Проснулась озлобленная, как ПП-шница в ПМС. Рано, мой псевдо-парень, по совместительству лицемер, как я здраво рассудила в темноте сегодняшней ночи, ещё спал, пуская слюни на наволочку с котиком.
Лохматый, с падающей на глаза белобрысой челкой и ужасно сексуальный.
Гадство!
Не будь за стенкой родителей, я б психанула.
Натурально так. Скинула мерзавца с кровати ногами. Прошлась по его «якорю» пяткой, а потом выставила за дверь в одних трусах.
Но у меня нет возможности психовать. Вот лежать и прокручивать в голове всю унизительность ситуации — есть, а показывать свой характер — нет.

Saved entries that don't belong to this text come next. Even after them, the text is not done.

(* ===== verification/EncryptorAio.v ===== *)
(** * Asynchronous encryption of a block device

    nvme/nvme_encryptor_aio.cpp and nvme/nvme_encryptor_multi.cpp: the
    controllers that encrypt into the memory of a ticket and queue one entry
    for it. The second one is the same code on a ring it shares with the
    controllers of the other queues. *)
From Stdlib Require Import Sorting.Sorted.
From S2P Require Import Prelude Proto Vm Prp NvmeBase Crypto Uring Aio Sender Encryptor.

Section encryptor_aio.
Context {E : Type} {engine_class : tweakable_block_cipher E} (engine : E).
Context (ioc : Z + Z) (iov : Z → Z + nvme_id_ns).
Context (room : list io_uring_sqe → bool).

(** The bytes of a fresh allocation of a size, whatever they are. *)
Context (fresh : Z → list Z).

Definition in_vm {A} : eff mapping A → aeff A := zoom a_vm set_avm.

(** Run on the memory of a ticket. *)
Definition set_mem (b : list Z) (t : ticket) : ticket :=
  Ticket (tk_tag t) (tk_iovecs t) (tk_nbytes t) b.
Definition in_mem {A} (p : Z) (m : eff (list Z) A) : aeff A :=
  t ← get_ticket p;
  let '(o, b) := m (tk_mem t) in
  _ ← upd_ticket p (set_mem b);
  lift o.

Definition receive_read (cmd : nvme_command) : aeff Z :=
  lit ← in_nv (lba_begin ioc iov cmd);
  in_vm (read_blocks engine (S (Z.to_nat (nblocks_of cmd))) lit).

Definition submit_write_async (cmd : nvme_command) (tag : Z) : aeff unit :=
  lit ← in_nv (lba_begin ioc iov cmd);
  p ← new_ticket (Ticket tag [] (li_nbytes lit) (fresh (li_nbytes lit)));
  s ← get;
  '(ok, lit) ← in_mem p (encrypt_blocks engine (S (Z.to_nat (nblocks_of cmd))) (a_vm s) lit);
  if negb ok then throw Eruntime else
  in_sq (queue_write room p (PBuf p 0) (li_nbytes lit) (-1) true 0
           (u64 (Z.shiftl (li_slba lit) (li_shift lit)))).

(** The loop over [cli]: the view starts at byte [cli] of the buffer, and
    [cli] is the number of the block. [count] turns are left. *)
Fixpoint zero_blocks (count : nat) (nbytes lbas cli : Z) : eff (list Z) bool :=
  match count with
  | O => mret true
  | S count =>
    _ ← subspan nbytes cli (Z.shiftl 1 lbas);
    b ← get;
    let ciphert := take (Z.to_nat (Z.shiftl 1 lbas)) (drop (Z.to_nat cli) b) in
    match encrypt engine (Z.shiftl 1 lbas) ciphert cli with
    | None => mret false
    | Some c =>
      _ ← put (list_inserts (Z.to_nat cli) c b);
      zero_blocks count nbytes lbas (cli + 1)
    end
  end.

Definition submit_write_zeroes_async (cmd : nvme_command) (tag : Z) : aeff unit :=
  lbas ← in_nv (ns_lba_shift iov (nsid cmd));
  let nbytes := u64 (Z.shiftl (nblocks_of cmd) lbas) in
  p ← new_ticket (Ticket tag [] nbytes (fresh nbytes));
  ok ← in_mem p (_ ← put (replicate (Z.to_nat nbytes) 0);
                 zero_blocks (Z.to_nat (nblocks_of cmd)) nbytes lbas 0);
  if negb ok then throw Eruntime else
  in_sq (queue_write room p (PBuf p 0) nbytes (-1) true 0 (u64 (Z.shiftl (slba cmd) lbas))).

Definition submit_flush_async (cmd : nvme_command) (tag : Z) : aeff unit :=
  p ← new_ticket (Ticket tag [] 0 []);
  in_sq (queue_fsync room p true 0 IORING_FSYNC_DATASYNC).

(** [None] is a command that completes later, [Some] the immediate status. *)
Definition submit_async (cmd : nvme_command) (tag : Z) : aeff (option Z) :=
  if opcode cmd =? nvme_cmd_read then
    st ← receive_read cmd; mret (Some st)
  else if (opcode cmd =? nvme_cmd_write) && negb (is_sgl cmd) then
    _ ← submit_write_async cmd tag; mret None
  else if opcode cmd =? nvme_cmd_write_zeroes then
    _ ← submit_write_zeroes_async cmd tag; mret None
  else if opcode cmd =? nvme_cmd_flush then
    _ ← submit_flush_async cmd tag; mret None
  else mret (Some sc_invalid_opcode).

#[export] Instance encryptor_controller : Controller := {
  submit _ cmd tag := submit_async cmd tag;
}.
End encryptor_aio.

(** ** The contract of a controller *)

Lemma in_mem_only {A} p (m : eff (list Z) A) s r s' :
  in_mem p m s = (r, s') → only_ticket p s s'.
Proof.
  unfold in_mem, mbind, eff_bind. unfold get_ticket, mbind, eff_bind, get, throw, mret, eff_ret.
  destruct (a_tickets s !! p) as [t|] eqn:Et; [|intros [= <- <-]; apply only_ticket_refl].
  destruct (m (tk_mem t)) as [o b]. destruct (upd_ticket p (set_mem b) s) as [[[]|e] s1] eqn:U;
    intros [= <- <-]; by eapply upd_ticket_only in U.
Qed.

Lemma in_mem_Ret {A} p (m : eff (list Z) A) s t x b : a_tickets s !! p = Some t →
  m (tk_mem t) = (Ret x, b) →
  in_mem p m s = (Ret x, set_tickets (<[p := set_mem b t]> (a_tickets s)) s).
Proof.
  intros Ht Hm. unfold in_mem, upd_ticket, get_ticket.
  unfold mbind, mret, eff_bind, eff_ret, get, modify, lift. by rewrite Ht, Hm, Ht.
Qed.

Lemma in_vm_keeps {A} (m : eff mapping A) s r s' : in_vm m s = (r, s') →
  a_sq s' = a_sq s ∧ a_tickets s' = a_tickets s ∧ a_next s' = a_next s.
Proof. unfold in_vm, zoom. destruct (m (a_vm s)) as [o t]. by intros [= <- <-]. Qed.

(** A new ticket, changes to its memory, then the entry. *)
Lemma new_mem_submitted {A} room s s0 s1 s2 t tag (m : eff (list Z) A) r e r' :
  a_sq s0 = a_sq s → a_next s0 = a_next s → a_tickets s0 = a_tickets s →
  tk_tag t = tag → sq_data e = a_next s →
  in_mem (a_next s0) m
    (Aio (a_nv s0) (a_vm s0) (a_sq s0) (<[a_next s0 := t]> (a_tickets s0)) (a_next s0 + 1)) =
    (Ret r, s1) →
  in_sq (queue_sqe room e) s1 = (Ret r', s2) → submitted s s2 tag.
Proof.
  intros E1 E2 E3 Ht Hd Hm Hq. apply in_mem_only in Hm as (M1 & M2 & M3).
  simpl in M1, M2, M3. destruct (M3 t (lookup_insert_eq _ _ _)) as (t' & Ht' & M4).
  rewrite E2, E3 in *. eapply (queue_submitted room s s1 s2 t' t); try done; congruence.
Qed.

#[export] Instance encryptor_controller_laws {E} `{!tweakable_block_cipher E} (engine : E)
    ioc iov room fresh :
  @ControllerLaws (encryptor_controller engine ioc iov room fresh).
Proof.
  split. intros sq cmd tag s r s' H. unfold submit, encryptor_controller, submit_async in H.
  repeat match type of H with (if ?b then _ else _) _ = _ => destruct b end;
    first [apply bind_inv in H as (x & s1 & H & Hr); injection Hr as <- <-
          |injection H as <- <-].
  - unfold receive_read in H. apply bind_inv in H as (lit & s2 & H1 & H2).
    apply in_nv_keeps in H1 as (_ & A1 & A2 & A3). apply in_vm_keeps in H2 as (B1 & B2 & B3).
    split_and!; congruence.
  - unfold submit_write_async in H. apply bind_inv in H as (lit & sa & Ha & H).
    apply in_nv_keeps in Ha as (_ & A1 & A2 & A3).
    apply bind_inv in H as (p & sb & [= <- <-] & H).
    apply bind_inv in H as (sx & sb & [= <- <-] & H).
    apply bind_inv in H as ([ok lit'] & sc & Hm & H). destruct ok; [|done].
    cbn [negb] in H. unfold queue_write in H.
    eapply (new_mem_submitted room s sa sc); [| | | | |exact Hm|exact H]; first [done|congruence].
  - unfold submit_write_zeroes_async in H. apply bind_inv in H as (lbas & sa & Ha & H).
    apply in_nv_keeps in Ha as (_ & A1 & A2 & A3).
    apply bind_inv in H as (p & sb & [= <- <-] & H).
    apply bind_inv in H as (ok & sc & Hm & H). destruct ok; [|done].
    cbn [negb] in H. unfold queue_write in H.
    eapply (new_mem_submitted room s sa sc); [| | | | |exact Hm|exact H]; first [done|congruence].
  - unfold submit_flush_async in H.
    apply bind_inv in H as (p & sc & [= <- <-] & H).
    eapply (queue_submitted room s _ _ (Ticket tag [] 0 []) (Ticket tag [] 0 []));
      [| | | | |exact H]; simpl; rewrite ?insert_insert_eq; first [congruence|done].
  - done.
Qed.

(** ** The loop that encrypts zeroes *)

Lemma zero_blocks_tail {E} `{!tweakable_block_cipher E} (engine : E) `{!CipherLaws E engine}
    sh n count : 0 <= sh <= 12 → takes_blocks (engine := engine) sh →
  ∀ cli (b : list Z), 0 <= cli → Z.of_nat (length b) = n →
  cli + Z.of_nat count + 2 ^ sh - 1 <= n →
  ∃ b', zero_blocks engine count n sh cli b = (Ret true, b') ∧ length b' = length b ∧
    ∀ i : nat, cli + Z.of_nat count + 2 ^ sh - 1 <= Z.of_nat i → b' !! i = b !! i.
Proof.
  intros Hsh Ht. pose proof (L_pos sh Hsh) as HL. set (L := 2 ^ sh) in *.
  induction count as [|count IH]; intros cli b Hc Hb Hn; simpl; [by exists b|].
  unfold mbind, mret, eff_bind, eff_ret, get, put. cbv beta iota.
  rewrite shiftl_1 by lia. fold L. unfold subspan, ensure, mret, eff_ret.
  replace ((0 <=? cli) && (0 <=? L) && (cli + L <=? n)) with true by lia. cbv beta iota.
  set (d := take (Z.to_nat L) (drop (Z.to_nat cli) b)).
  assert (Z.of_nat (length d) = L) as Hd by (unfold d; rewrite length_take, length_drop; lia).
  destruct (Ht d cli Hd) as [c Hct]. fold L in Hct. rewrite Hct.
  apply encrypt_length in Hct.
  destruct (IH (cli + 1) (list_inserts (Z.to_nat cli) c b)) as (b' & R & R1 & R2);
    rewrite ?length_inserts; try lia.
  exists b'. rewrite R. split_and!; [done|by rewrite R1, length_inserts|].
  intros i Hi. rewrite R2 by lia. apply list_lookup_inserts_ge. lia.
Qed.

Что может быть хуже того, что произошло вечером? Для молодой девушки, не связанной отношениями? Тереться своим… сорок пятым об меня, руками всю облапать, губами до сумасшествия довести и остановиться. Выстроить стену, захрапеть через пять минут.
Оправдать спецификой наших отношений не получилось. Да, все не по-настоящему, да, за деньги. Но он же не проститут, в конце концов, оба взрослые люди, оба хотели, никаких обещаний друг с друга не брали, счёт не выставляли. Почему нет?
Единственный вывод, к которому я пришла — он мудак. И дело не во мне.
После этого даже камень с души спал, слезы на щеках начали высыхать, и я уснула. А сейчас смотрю на это красивое лицо с вмятиной от подушки, на прямой нос с едва заметным проколом для пирсинга и подрагивающие ресницы, и опять начинаю путаться в мыслях. Не может быть проблема только в нем. Наверное, я что-то сделала не так, сказала что-то не то, как-то не так пахла. Не стоило брать его гель, не стоило с придыханием блеять, как долго об этом мечтала.
И так яро выражать свою к нему симпатию тоже. Папа всегда любил повторять, что мужчина любит дичь. Это инстинкт. Время от времени каждому хочется поохотиться, пострелять, изваляться в грязи по самые уши, промерзнуть до костей, чтобы награда была слаще и ценнее. Конечно, он почти наверняка не имел в виду никаких аналогий с доступными женщинами, но я всегда умела находить смысл между строк. И теперь жалею, что не постигла эту мудрость раньше. Просто так Вове не интересно.
А это, как я помню, девиз его жизни. Должно. Быть. Интересно.
Аккуратно переползаю через него, стараясь не зацепить длинные ноги и подозрительный парус посередине (может оно и к лучшему, что до главного мы вчера не добрались, вполне вероятно, ходить я бы сегодня не смогла). Смущённо отвожу взгляд, в конце концов, он мог подложить туда носок для вау-эффекта, как женщины с поролоном в бюстгальтере, и выскальзываю за дверь.
Нужен контрастный душ и кофе. Рецепт минимального счастья для этого утра.
В ванной я провожу неприлично много времени: буквально сдираю с себя горьковатый запах эвкалипта, мою голову, потому что мне чудится, что волосы тоже пропахли им и со злостью использую все, что стоит на бортике ванны. Гель, скраб, лосьон. Натираюсь до скрипа и блеска, чуть просушиваю волосы полотенцем и выхожу.
Квартира уже ожила.
Слышны приглушённые голоса, звон посуды и даже смех. Содрав с себя эпидермис, я чувствую себя менее раздражённой, поэтому практически без усилий натягиваю улыбочку и иду на свет.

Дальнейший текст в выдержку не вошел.